### Task directions
Search the listing below for "apply". Copy each matching line.

_ _ _ _

Lemma get_summary_truncates_and_bounds_witness :
  fifty_words ≠ []
  ∧ calls_after (get_summary fifty_words echo_pipeline) start
    = calls start ++ [SummarizeCall (take 1024 fifty_words) 150 40 false]
  ∧ (length (take 1024 fifty_words) ≤ 1024)%nat
  ∧ take 1024 fifty_words `prefix_of` fifty_words
  ∧ value_of (get_summary fifty_words echo_pipeline) start
    = (summary ← (generate echo_pipeline (rng start) (take 1024 fifty_words)
                    150 40 false).1;
       first ← getitem summary 0;
       getkey first "summary_text").
Proof.
  apply (get_summary_truncates_and_bounds fifty_words echo_pipeline start).
  vm_compute. discriminate.
Defined.

(** C8: with a model whose non-sampling decoding does not depend on the
    generator state, two calls of [get_summary] on the same text of at
    least 50 words return the same string (or raise the same exception),
    whatever the world each call starts in. *)
Theorem get_summary_deterministic text pipe w1 w2 :
  greedy_deterministic pipe →
  50 ≤ word_count text →
  value_of (get_summary text pipe) w1 = value_of (get_summary text pipe) w2.
Proof.
  intros Hpipe H. unfold value_of.
  rewrite !(get_summary_long _ _ _ H). cbv zeta. cbn [fst].
  rewrite (Hpipe (rng w1) (rng w2)). reflexivity.
Qed.

Lemma get_summary_deterministic_witness :
  value_of (get_summary fifty_words echo_pipeline) start
  = value_of (get_summary fifty_words echo_pipeline)
      {| calls := [EncodeCall fifty_words]; rng := 7 |}.
Proof.
  apply (get_summary_deterministic fifty_words echo_pipeline).
  - intros g1 g2 text max_length min_length. reflexivity.
  - vm_compute. discriminate.
Defined.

_ _ _ _

### Task solution
  apply (get_summary_truncates_and_bounds fifty_words echo_pipeline start).
  apply (get_summary_deterministic fifty_words echo_pipeline).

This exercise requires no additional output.